Several representative landscapes of the Utapau area

=== Forms of life ===

==== Intelligent species ====
This planet is home to two intelligent species: the utai and the pau'ans. Collectively known as "utapauns", most of them live in cities within the chasms.

The Utai make up the majority of the Utapau population. Humble by nature, they form the working class of the planet. They generally live in underground caves, thanks to their night vision. They have pedunculated eyes and are small.

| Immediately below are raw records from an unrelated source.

Lemma process_lines_entries (P : list (string * pyobj) -> Prop)
    dump min_tweets s :
  (forall user entry, user ∈ dump -> init_user user = Ok entry -> P entry) ->
  Forall (fun kv => P kv.2) (shared s) ->
  Forall (fun kv => P kv.2)
    (shared (process_lines dump min_tweets write_object s).2).
Proof.
  revert s. induction dump as [|user dump IH]; intros s Hinit Hs; [done|].
  cbn [InferUsers.process_lines].
  assert (forall user' entry,
            user' ∈ dump -> init_user user' = Ok entry -> P entry) as Hrest.
  { intros user' entry Hin. apply Hinit. by right. }
  destruct (reaches_minimum min_tweets user) as [[|]|e]; [| |done].
  - assert (Forall (fun kv => P kv.2)
              (shared (prepare_user user write_object (count_user s)).2))
      as Hs'.
    { destruct (prepare_user_shared user (count_user s))
        as [->|(id & entry & _ & Hentry & ->)]; [done|].
      apply shared_set_entries; [|done].
      apply (Hinit user); [by left|done]. }
    destruct (prepare_user user write_object (count_user s))
      as [[[]|e] s1]; [by apply IH|done].
  - by apply IH.
Qed.

Lemma shared_get_entries (P : list (string * pyobj) -> Prop) k d v :
  Forall (fun kv => P kv.2) d -> shared_get k d = Some v -> P v.
Proof.
  induction 1 as [|[k' v'] d Hkv Hd IH]; simpl; [done|].
  destruct (py_eq k' k); [by intros [= <-]|done].
Qed.

Lemma process_lines_records dump min_tweets s user :
  (process_lines dump min_tweets write_object s).1 = Ok tt ->
  user ∈ dump -> selects min_tweets user = true ->
  exists id,
    dict_get "id_str" user = Some id
    /\ is_Some
         (shared_get id
            (shared (process_lines dump min_tweets write_object s).2)).
Proof.
  revert s. induction dump as [|user' dump IH]; intros s Hok Hin Hsel.
  { by apply elem_of_nil in Hin. }
  cbn [InferUsers.process_lines] in *.
  apply elem_of_cons in Hin as [->|Hin].
  - unfold InferUsers.selects in Hsel.
    destruct (reaches_minimum min_tweets user') as [[|]|e]; try done.
    pose proof (prepare_user_counters user' (count_user s))
      as (_ & _ & _ & Hres).
    destruct (prepare_user user' write_object (count_user s))
      as [[[]|e] s1]; [|done]. cbn [fst snd] in Hres.
    destruct Hres as (_ & _ & id & entry & Hid & _ & Hsh).
    exists id. split; [done|]. apply process_lines_keeps_entries.
    rewrite Hsh. rewrite shared_get_set. by eexists.
  - destruct (reaches_minimum min_tweets user') as [[|]|e]; [| |done].
    + destruct (prepare_user user' write_object (count_user s))
        as [[[]|e] s1]; [|done]. by apply IH.
    + by apply IH.
Qed.
(** * udev.c: the hotplug dispatcher and the query command line

    A shallow embedding of [src/udev.c].  The two entry paths,
    [udev_hotplug] and [udev_user], and the selector in [main] are
    transcribed statement by statement.  Effects (standard output, [dbg]
    tracing, calls to the naming engine, the device database and the
    message bus) are threaded through a small state-and-trace monad.

    Left out: the asynchronous delivery of signals to [sig_handler] (its
    installation is an event of the trace), the globals [main_argv] and
    [main_envp], which are only written, and what [getopt] writes to the
    standard error stream. *)

From Stdlib Require Import String Ascii List ZArith Lia Bool DecimalString.
Import ListNotations.
Local Open Scope string_scope.
Local Open Scope Z_scope.

(** ** C integers and error numbers *)

(** [int] is 32 bits wide; values are kept in [Z] and the one arithmetic
    operation the file performs on a result code, unary minus, wraps in
    two's complement. *)
Definition INT_MIN : Z := - 2 ^ 31.
Definition INT_MAX : Z := 2 ^ 31 - 1.

Definition int_wrap (z : Z) : Z := (z + 2 ^ 31) mod 2 ^ 32 - 2 ^ 31.

Definition int_neg (z : Z) : Z := int_wrap (- z).

(** <errno.h> on Linux. *)
Definition EACCES : Z := 13.
Definition EINVAL : Z := 22.

(** ** C strings

    A C string is a [string]; it holds no NUL character, so
    [strcmp (a, b) == 0] is equality of the two strings. *)

Definition newline : string := String "010"%char EmptyString.

(** [strcmp (a, b) == 0] *)
Definition strcmp_eq0 (a b : string) : bool := String.eqb a b.

(** [strstr (haystack, needle) != NULL] *)
Fixpoint strstr (haystack needle : string) : bool :=
  if String.prefix needle haystack then true
  else match haystack with
       | EmptyString => false
       | String _ rest => strstr rest needle
       end.

(** The first [n] characters of [s]: what [strncpy] and [strncat] read
    from their source. *)
Fixpoint take_chars (n : nat) (s : string) : string :=
  match n, s with
  | S n', String c rest => String c (take_chars n' rest)
  | _, _ => EmptyString
  end.

(** [strncat (dest, src, n)]: [dest] followed by at most [n] characters of
    [src].  The capacity of [dest] is not part of the model. *)
Definition strncat (dest src : string) (n : nat) : string :=
  dest ++ take_chars n src.

(** [s[0] == c] *)
Definition first_char_is (c : ascii) (s : string) : bool :=
  match s with
  | EmptyString => false
  | String c0 _ => Ascii.eqb c0 c
  end.

(** ** getopt(3)

    [getopt] belongs to the C library.  The results of its successive
    calls on one argument vector are modelled as a list, in call order:
    each entry is the returned option character together with the value
    left in [optarg].  The list ends where [getopt] returns -1.  The GNU
    behaviour is followed: options may be clustered, an option argument
    is the rest of its cluster or the next element, an unknown option or
    a missing argument yields ['?'] and the element [--] ends the scan.
    A non-option element is skipped, unless POSIXLY_CORRECT is set in the
    environment: then the scan ends at the first non-option element. *)

Inductive opt_spec : Type := NoSuchOption | Flag | WithArg.

Fixpoint optstring_lookup (optstring : string) (c : ascii) : opt_spec :=
  match optstring with
  | EmptyString => NoSuchOption
  | String o rest =>
      if Ascii.eqb o c && negb (Ascii.eqb c ":")
      then (if first_char_is ":" rest then WithArg else Flag)
      else optstring_lookup rest c
  end.

Definition getopt_result : Type := (ascii * string)%type.
(** ** Worked examples *)

Example demo_table_text : demo_table = Ok (join nl demo_lines).
Proof. vm_compute. reflexivity. Qed.

Example fmt2_rounds_to_hundredths :
  fmt2 (fz 120) = "120.00" /\
  fmt2 (fadd (fz 1) (S754_finite false 1 (-3))) = "1.12" /\
  fmt2 (fadd (fz 1) (S754_finite false 3 (-3))) = "1.38" /\
  fmt2 (S754_zero true) = "-0.00".
Proof. repeat split; vm_compute; reflexivity. Qed.

Example py_round_ties_to_even :
  py_round (S754_finite false 1 (-1)) = Ok 0%Z /\
  py_round (S754_finite false 3 (-1)) = Ok 2%Z /\
  py_round (S754_finite true 5 (-1)) = Ok (-2)%Z /\
  py_round S754_nan = Raise "cannot convert float NaN to integer".
Proof. repeat split; reflexivity. Qed.

Example py_float_reads_fmt2 :
  py_float (fmt2 (fz 120)) = Ok (fz 120) /\
  py_float "0.10" = Ok (S754_finite false 7205759403792794 (-56)) /\
  py_float "inf" = Ok (S754_infinity false).
Proof. repeat split; vm_compute; reflexivity. Qed.

(** The first end-to-end scenario: two services of one project. *)
Example scenario_a_service_rows :
  sku_rows state_a
  = Ok [["Compute Engine"; "120.00"; "20%"]; ["Storage"; "30.00"; "N/A"]] /\
  overall_cost_str state_a = "150.00" /\
  overall_delta_str state_a = Ok "50%".
Proof. repeat split; vm_compute; reflexivity. Qed.

(** A project with 35 services: 30 rows shown, the TOTAL over all 35. *)
Example capped_project_table :
  List.length lines_many = 34 /\
  nth 33 lines_many "" = "TOTAL  35.00     0%" /\
  nth 32 lines_many "" = "------------------".
Proof. repeat split; vm_compute; reflexivity. Qed.

(** The sort keeps the input order of equal keys. *)
Example sorted_desc_keeps_ties :
  sorted_desc (fun p => fz (snd p)) [("a", 1%Z); ("b", 3%Z); ("c", 1%Z); ("d", 3%Z)]
  = [("b", 3%Z); ("d", 3%Z); ("a", 1%Z); ("c", 1%Z)].
Proof. vm_compute. reflexivity. Qed.

(** The aggregate delta of a service is not a mean of its records' deltas:
    the two Storage records carry 25% and no delta, the service-wide row
    shows the delta of the sums, 35 against 4. *)
Example storage_delta_from_sums :
  mapM detail_row (of_service "Storage" two_projects)
  = Ok [["Storage"; "5.00"; "25%"]; ["Storage"; "30.00"; "N/A"]] /\
  In ["Storage"; "35.00"; "775%"] (value_or [] (sku_rows state_two_projects)).
Proof.
  split; [ vm_compute; reflexivity | ].
  vm_compute. right. left. reflexivity.
Qed.

(* ================================================================== *)
(** * Part III: further properties of the code *)
(* ================================================================== *)

(** ** Lengths of padded and joined strings *)

Lemma append_length (a b : string) :
  String.length (a ^^ b) = String.length a + String.length b.
Proof.
  induction a as [| ch t IH]; simpl; [ reflexivity | now rewrite IH ].
Qed.

Lemma str_repeat_length (ch : ascii) (n : nat) : String.length (str_repeat ch n) = n.
Proof.
  induction n as [| n IH]; simpl; [ reflexivity | now rewrite IH ].
Qed.

Lemma ljust_length (s : string) (w : nat) :
  String.length (ljust s w) = Nat.max (String.length s) w.
Proof.
  unfold ljust. rewrite append_length, str_repeat_length. lia.
Qed.

Lemma rjust_length (s : string) (w : nat) :
  String.length (rjust s w) = Nat.max (String.length s) w.
Proof.
  unfold rjust. rewrite append_length, str_repeat_length. lia.
Qed.

Lemma join_length (sep : string) (l : list string) :
  String.length (join sep l)
  = list_sum (map String.length l) + String.length sep * (List.length l - 1).
Proof.
  induction l as [| s t IH]; [ simpl; lia | ].
  destruct t as [| s' t'].
  - simpl. lia.
  - change (join sep (s :: s' :: t')) with (s ^^ sep ^^ join sep (s' :: t')).
    rewrite !append_length, IH. simpl. lia.
Qed.

(** ** Alignment of the table lines *)

Lemma skipn_nth_error {A} (l : list A) (s : nat) (x : A) :
  nth_error l s = Some x -> skipn s l = x :: skipn (S s) l.
Proof.
  revert s; induction l as [| y t IH]; intros [| s] H; simpl in *; try discriminate.
  - now inversion H.
  - now apply IH.
Qed.

(** The cells that a line pads to the widths [ws] have these widths as their
    lengths when every cell fits. *)
Lemma padded_cells_lengths (g : nat -> string -> nat -> string) (ws : list nat)
  (l : list string) (s : nat) (cells : list string) :
  (forall i x w, String.length x <= w -> String.length (g i x w) = w) ->
  mapM (fun ic => w <- list_get ws (fst ic) ;; Ok (g (fst ic) (snd ic) w))
       (enumerate_from s l) = Ok cells ->
  (forall i x w, nth_error l i = Some x -> nth_error ws (s + i) = Some w ->
                 String.length x <= w) ->
  map String.length cells = firstn (List.length l) (skipn s ws).
Proof.
  intros Hg. revert s cells; induction l as [| x t IH]; simpl; intros s cells H Hfit.
  - now inversion H.
  - inv_bind H. inv_bind H. inversion H; subst. inv_bind E. inversion E; subst.
    simpl in E1. unfold list_get in E1.
    destruct (nth_error ws s) as [w |] eqn:En; inversion E1; subst.
    rewrite (skipn_nth_error _ _ _ En). cbn [map firstn List.length]. f_equal.
    + apply Hg. apply (Hfit 0 x v1); [ reflexivity | now rewrite Nat.add_0_r ].
    + apply IH; [ exact E0 | ].
      intros i y w Hy Hw. apply (Hfit (S i) y w); [ exact Hy | ].
      now rewrite Nat.add_succ_r.
Qed.

Lemma enumerate_from_map_nth {A B} (f : nat * A -> B) (l : list A) (s i : nat) :
  nth_error (map f (enumerate_from s l)) i
  = option_map (fun x => f (s + i, x)) (nth_error l i).
Proof.
  revert s i; induction l as [| x t IH]; intros s [| i]; simpl; try reflexivity.
  - now rewrite Nat.add_0_r.
  - rewrite IH. now rewrite Nat.add_succ_r.
Qed.

Lemma width_over_header (rs : list row) (i : nat) (col : string) :
  String.length col <= width_over rs i col.
Proof.
  unfold width_over. induction rs as [| r t IH]; simpl; lia.
Qed.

The Pau'ans are nicknamed "Ancients" because of their long life expectancy, which is counted in centuries. Carnivores, they have sharp teeth and are large in stature. They have long limbs and no ears. Their eyes are ringed with red, while their skin is grey and cracked. They are closely related to the Utapau fauna, which they have mostly domesticated, and which they use to move around Utapau's rugged surface, or to defend themselves. Although they are a minority on the planet, they are its ruling elite, acting as administrators, diplomats and bureaucrats. They prefer darkness to light, and raw meat to cooked meat. Despite their gruff appearance, they are peaceful and conciliatory. Cooperation between Utais and Pau'ans is essential in Utapau societies, and each species respects and appreciates members of the other.

Utapau is also home to another intelligent species, the amanins. Although they originated on Maridun, many tribes settled on the plains of Utapau, with a more primitive lifestyle, close to that of hunter-gatherers. They rarely ventured into the towns. Tall, lanky bipeds, their skin secretes a poisonous mucus, and their small mouths are filled with sharp teeth. They possess several strange abilities, such as the ability to roll into a perfect ball, enabling them to pursue their prey over long distances, or the ability to give birth to two identical individuals if cut in half.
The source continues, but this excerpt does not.